**Dataset entries:**
▼▼▼

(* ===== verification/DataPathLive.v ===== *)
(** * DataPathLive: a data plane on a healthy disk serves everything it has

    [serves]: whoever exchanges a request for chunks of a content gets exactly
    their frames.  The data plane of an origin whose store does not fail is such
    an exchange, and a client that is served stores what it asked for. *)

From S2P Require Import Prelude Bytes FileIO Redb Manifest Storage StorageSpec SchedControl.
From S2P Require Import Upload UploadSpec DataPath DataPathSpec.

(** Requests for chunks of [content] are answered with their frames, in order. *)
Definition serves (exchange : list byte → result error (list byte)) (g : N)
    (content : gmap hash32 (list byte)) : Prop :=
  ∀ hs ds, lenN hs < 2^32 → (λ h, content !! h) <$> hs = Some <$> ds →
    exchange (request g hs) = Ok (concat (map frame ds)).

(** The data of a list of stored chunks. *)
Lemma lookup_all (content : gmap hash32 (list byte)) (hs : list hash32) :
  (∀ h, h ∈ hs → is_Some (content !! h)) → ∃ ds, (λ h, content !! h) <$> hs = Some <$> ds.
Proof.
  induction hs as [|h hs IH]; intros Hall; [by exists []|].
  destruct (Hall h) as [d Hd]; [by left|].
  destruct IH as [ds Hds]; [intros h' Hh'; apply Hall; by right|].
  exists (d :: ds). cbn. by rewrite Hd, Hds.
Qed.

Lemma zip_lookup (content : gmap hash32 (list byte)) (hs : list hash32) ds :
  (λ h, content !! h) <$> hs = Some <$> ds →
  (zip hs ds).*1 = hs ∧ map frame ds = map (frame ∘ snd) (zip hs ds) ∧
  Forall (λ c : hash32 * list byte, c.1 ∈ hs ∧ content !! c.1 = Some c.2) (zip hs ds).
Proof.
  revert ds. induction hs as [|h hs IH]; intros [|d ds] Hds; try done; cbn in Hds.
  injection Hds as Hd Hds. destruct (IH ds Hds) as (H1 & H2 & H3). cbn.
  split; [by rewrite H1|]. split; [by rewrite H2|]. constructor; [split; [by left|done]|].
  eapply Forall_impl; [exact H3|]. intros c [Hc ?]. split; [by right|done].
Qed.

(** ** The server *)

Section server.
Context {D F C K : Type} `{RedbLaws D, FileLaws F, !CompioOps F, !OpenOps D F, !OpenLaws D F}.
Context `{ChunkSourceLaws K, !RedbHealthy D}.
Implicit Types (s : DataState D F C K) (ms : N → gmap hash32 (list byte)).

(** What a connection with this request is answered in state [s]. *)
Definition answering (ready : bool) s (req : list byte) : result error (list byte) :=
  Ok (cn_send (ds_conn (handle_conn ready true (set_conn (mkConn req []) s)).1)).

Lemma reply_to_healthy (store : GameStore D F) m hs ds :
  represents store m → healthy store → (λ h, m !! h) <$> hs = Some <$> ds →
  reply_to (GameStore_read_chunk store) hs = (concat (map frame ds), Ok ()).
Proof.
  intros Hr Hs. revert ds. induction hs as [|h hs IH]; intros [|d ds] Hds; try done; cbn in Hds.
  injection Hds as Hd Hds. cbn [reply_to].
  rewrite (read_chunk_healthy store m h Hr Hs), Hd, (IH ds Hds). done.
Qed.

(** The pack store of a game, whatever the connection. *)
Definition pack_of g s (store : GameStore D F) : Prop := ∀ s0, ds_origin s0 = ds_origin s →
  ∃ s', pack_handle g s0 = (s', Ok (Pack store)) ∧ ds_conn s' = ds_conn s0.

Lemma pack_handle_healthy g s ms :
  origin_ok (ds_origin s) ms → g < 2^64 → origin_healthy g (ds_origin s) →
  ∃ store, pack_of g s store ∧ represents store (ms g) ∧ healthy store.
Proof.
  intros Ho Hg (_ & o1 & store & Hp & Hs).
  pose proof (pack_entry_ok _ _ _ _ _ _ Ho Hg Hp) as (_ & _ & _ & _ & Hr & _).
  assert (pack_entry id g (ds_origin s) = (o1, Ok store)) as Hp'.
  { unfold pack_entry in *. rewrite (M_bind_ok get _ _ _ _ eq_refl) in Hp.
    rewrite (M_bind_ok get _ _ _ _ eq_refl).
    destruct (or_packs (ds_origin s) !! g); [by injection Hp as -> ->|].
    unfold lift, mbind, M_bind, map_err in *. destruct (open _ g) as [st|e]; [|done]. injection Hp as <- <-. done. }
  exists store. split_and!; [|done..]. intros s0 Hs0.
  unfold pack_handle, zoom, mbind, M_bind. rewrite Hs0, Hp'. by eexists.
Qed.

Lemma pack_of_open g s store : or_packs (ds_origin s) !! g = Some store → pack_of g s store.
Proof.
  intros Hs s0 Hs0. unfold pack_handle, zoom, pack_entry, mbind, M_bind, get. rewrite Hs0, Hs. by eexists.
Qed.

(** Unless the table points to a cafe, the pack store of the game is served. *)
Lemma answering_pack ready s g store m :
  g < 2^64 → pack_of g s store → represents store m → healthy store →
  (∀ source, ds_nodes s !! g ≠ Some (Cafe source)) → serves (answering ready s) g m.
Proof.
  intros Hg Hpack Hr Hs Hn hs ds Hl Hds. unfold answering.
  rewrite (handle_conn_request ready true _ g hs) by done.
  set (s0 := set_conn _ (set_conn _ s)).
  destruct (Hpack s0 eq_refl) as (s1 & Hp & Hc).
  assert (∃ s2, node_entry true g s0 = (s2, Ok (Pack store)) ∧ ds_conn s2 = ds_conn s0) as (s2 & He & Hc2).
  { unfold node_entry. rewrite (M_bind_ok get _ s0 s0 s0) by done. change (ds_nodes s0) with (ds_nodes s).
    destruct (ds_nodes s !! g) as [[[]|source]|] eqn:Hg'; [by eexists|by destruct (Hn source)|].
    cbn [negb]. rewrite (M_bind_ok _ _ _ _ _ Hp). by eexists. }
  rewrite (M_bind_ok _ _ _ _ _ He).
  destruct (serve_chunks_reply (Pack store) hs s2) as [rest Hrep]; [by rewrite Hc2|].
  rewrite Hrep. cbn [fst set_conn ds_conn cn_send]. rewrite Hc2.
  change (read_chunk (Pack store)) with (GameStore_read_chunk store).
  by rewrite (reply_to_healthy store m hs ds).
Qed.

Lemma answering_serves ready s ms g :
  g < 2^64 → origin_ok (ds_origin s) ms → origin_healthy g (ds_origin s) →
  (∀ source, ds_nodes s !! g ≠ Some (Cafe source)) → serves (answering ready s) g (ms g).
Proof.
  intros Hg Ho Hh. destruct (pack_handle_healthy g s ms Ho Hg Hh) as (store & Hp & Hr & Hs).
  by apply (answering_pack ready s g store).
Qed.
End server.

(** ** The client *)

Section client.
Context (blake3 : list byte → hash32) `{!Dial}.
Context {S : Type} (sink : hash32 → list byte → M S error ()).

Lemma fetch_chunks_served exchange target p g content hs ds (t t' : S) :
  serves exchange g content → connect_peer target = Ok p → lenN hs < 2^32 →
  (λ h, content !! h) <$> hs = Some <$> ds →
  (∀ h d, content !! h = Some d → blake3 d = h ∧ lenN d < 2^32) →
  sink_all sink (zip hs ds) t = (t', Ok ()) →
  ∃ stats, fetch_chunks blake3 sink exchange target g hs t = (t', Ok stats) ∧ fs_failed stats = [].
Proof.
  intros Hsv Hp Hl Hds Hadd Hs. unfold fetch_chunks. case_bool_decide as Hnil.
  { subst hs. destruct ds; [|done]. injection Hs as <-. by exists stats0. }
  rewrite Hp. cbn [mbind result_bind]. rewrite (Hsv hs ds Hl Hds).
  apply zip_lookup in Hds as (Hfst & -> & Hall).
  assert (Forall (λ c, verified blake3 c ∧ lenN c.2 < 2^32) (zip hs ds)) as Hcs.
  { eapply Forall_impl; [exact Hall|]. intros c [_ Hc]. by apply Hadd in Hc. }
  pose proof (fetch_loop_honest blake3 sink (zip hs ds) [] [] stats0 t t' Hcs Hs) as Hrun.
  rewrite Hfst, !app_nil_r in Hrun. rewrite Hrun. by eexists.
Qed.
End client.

▲▲▲
▼▼▼

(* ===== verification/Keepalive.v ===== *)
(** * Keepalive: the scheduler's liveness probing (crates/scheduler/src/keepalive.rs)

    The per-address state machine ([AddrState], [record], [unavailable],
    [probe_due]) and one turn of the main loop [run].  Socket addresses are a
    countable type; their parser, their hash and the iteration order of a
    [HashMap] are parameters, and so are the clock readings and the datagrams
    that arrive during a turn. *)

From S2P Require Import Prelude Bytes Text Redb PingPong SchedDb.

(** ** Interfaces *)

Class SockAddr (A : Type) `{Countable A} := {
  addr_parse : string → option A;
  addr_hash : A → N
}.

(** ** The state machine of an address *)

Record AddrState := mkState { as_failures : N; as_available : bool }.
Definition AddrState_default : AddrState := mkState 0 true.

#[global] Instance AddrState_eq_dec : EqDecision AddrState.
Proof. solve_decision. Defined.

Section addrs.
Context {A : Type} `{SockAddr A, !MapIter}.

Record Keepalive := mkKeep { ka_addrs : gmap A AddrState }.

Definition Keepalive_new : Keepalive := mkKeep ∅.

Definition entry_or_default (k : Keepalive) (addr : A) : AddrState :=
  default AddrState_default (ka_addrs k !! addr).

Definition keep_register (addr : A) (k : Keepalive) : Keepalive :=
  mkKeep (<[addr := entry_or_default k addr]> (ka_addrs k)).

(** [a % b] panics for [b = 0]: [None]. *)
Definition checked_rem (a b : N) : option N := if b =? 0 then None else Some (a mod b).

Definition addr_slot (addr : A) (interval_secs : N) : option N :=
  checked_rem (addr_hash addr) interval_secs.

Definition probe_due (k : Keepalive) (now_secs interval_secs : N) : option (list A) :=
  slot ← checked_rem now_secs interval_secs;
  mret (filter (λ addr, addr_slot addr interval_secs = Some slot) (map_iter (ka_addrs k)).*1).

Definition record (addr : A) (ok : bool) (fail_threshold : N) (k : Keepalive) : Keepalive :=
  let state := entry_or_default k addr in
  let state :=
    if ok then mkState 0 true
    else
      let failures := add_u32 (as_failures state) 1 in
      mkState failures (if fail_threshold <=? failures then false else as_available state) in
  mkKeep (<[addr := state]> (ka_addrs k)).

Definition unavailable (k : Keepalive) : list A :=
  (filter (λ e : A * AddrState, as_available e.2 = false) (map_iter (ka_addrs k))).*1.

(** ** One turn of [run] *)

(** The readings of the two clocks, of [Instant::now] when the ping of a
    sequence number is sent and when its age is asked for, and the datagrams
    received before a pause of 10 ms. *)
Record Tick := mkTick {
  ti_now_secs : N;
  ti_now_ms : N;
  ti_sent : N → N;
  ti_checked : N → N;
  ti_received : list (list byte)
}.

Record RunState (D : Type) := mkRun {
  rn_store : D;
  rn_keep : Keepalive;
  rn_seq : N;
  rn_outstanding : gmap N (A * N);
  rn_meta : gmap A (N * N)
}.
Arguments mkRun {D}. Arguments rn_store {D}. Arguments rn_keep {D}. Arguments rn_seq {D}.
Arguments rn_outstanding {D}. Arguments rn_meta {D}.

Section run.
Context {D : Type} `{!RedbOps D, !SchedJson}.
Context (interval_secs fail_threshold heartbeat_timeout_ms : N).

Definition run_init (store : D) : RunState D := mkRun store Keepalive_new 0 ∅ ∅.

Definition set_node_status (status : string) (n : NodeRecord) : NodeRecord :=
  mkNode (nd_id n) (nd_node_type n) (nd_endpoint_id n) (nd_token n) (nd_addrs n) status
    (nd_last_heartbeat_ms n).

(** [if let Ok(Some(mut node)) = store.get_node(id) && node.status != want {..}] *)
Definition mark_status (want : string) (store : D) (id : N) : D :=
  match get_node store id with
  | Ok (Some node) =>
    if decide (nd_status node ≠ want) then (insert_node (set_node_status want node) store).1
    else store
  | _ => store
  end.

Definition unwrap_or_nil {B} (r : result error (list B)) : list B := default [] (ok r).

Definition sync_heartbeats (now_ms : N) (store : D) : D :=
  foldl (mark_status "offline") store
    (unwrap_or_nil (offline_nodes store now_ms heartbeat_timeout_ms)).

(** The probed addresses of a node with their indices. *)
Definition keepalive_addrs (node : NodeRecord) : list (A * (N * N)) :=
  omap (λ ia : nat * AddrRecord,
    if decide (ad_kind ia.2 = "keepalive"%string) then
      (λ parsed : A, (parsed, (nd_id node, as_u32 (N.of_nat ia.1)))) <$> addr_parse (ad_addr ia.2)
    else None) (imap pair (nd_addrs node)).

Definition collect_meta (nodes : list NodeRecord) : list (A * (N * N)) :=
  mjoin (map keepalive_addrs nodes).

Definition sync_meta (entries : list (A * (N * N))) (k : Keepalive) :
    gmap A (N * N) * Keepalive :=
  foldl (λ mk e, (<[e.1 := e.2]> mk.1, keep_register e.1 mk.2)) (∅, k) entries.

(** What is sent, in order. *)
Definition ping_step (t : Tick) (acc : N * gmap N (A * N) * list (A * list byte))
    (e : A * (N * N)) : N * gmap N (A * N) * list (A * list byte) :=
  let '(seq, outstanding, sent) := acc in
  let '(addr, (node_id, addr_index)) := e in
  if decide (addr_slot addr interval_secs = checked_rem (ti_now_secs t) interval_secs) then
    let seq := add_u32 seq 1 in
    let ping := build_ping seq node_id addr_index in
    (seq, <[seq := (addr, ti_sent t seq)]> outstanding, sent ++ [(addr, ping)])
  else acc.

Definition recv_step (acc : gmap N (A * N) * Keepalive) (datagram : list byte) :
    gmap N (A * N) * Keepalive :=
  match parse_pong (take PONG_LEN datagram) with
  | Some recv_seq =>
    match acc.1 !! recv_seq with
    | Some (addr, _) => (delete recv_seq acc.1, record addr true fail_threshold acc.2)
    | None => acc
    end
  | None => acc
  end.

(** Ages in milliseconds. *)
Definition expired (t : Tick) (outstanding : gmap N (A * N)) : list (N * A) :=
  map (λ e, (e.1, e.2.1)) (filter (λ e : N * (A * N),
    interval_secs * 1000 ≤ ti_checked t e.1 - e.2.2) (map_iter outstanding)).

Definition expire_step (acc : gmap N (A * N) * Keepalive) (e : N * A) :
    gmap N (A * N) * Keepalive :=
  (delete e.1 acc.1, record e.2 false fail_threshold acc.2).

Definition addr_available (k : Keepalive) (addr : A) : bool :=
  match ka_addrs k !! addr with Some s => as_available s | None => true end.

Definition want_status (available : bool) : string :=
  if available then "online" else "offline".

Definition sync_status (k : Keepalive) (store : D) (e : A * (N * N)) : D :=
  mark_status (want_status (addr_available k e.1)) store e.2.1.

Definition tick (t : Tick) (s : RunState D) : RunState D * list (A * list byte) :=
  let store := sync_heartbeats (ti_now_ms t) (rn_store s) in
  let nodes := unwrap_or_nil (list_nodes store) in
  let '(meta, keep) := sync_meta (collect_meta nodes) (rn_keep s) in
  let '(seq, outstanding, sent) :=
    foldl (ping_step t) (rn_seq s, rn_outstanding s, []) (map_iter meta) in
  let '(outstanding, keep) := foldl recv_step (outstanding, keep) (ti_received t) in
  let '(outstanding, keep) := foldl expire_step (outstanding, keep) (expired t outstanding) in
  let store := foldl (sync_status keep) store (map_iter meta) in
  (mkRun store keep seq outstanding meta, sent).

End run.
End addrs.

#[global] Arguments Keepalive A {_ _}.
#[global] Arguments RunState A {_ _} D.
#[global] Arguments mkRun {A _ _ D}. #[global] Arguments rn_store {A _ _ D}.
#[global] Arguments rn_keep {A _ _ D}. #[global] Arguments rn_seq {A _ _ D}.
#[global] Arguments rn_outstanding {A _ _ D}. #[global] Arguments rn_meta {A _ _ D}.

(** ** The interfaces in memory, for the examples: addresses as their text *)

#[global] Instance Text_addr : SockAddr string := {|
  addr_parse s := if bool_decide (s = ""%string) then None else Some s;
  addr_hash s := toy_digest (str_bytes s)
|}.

▲▲▲
▼▼▼

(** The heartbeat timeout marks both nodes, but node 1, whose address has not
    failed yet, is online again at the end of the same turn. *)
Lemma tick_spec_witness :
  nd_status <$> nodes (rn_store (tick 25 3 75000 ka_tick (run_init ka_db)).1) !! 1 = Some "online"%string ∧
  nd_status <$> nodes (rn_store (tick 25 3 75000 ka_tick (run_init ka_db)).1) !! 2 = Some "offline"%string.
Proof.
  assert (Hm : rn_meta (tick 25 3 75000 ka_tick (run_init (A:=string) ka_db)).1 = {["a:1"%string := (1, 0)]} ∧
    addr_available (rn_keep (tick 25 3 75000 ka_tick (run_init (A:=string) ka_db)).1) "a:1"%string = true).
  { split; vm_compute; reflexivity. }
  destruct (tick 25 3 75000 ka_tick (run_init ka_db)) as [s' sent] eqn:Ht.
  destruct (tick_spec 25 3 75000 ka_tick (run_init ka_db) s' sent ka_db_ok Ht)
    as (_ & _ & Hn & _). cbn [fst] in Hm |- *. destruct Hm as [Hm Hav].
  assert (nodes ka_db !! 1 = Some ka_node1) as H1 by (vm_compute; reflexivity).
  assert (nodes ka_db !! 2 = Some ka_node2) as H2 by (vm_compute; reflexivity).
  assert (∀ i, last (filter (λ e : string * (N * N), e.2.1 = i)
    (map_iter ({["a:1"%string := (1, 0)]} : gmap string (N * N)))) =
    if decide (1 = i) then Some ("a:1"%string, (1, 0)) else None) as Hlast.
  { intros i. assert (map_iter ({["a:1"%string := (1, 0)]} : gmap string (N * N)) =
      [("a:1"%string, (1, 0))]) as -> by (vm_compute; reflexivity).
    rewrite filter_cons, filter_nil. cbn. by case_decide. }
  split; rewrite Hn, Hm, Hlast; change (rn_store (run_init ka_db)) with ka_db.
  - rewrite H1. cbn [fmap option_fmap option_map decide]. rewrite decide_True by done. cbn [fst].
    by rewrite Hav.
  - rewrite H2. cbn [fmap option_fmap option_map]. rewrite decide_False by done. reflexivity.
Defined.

▲▲▲

**What the task requires:** Using the entries above, copy out all lines that contain the string "RunState".

**Answer to this problem:**
Record RunState (D : Type) := mkRun {
Definition run_init (store : D) : RunState D := mkRun store Keepalive_new 0 ∅ ∅.
Definition tick (t : Tick) (s : RunState D) : RunState D * list (A * list byte) :=
#[global] Arguments RunState A {_ _} D.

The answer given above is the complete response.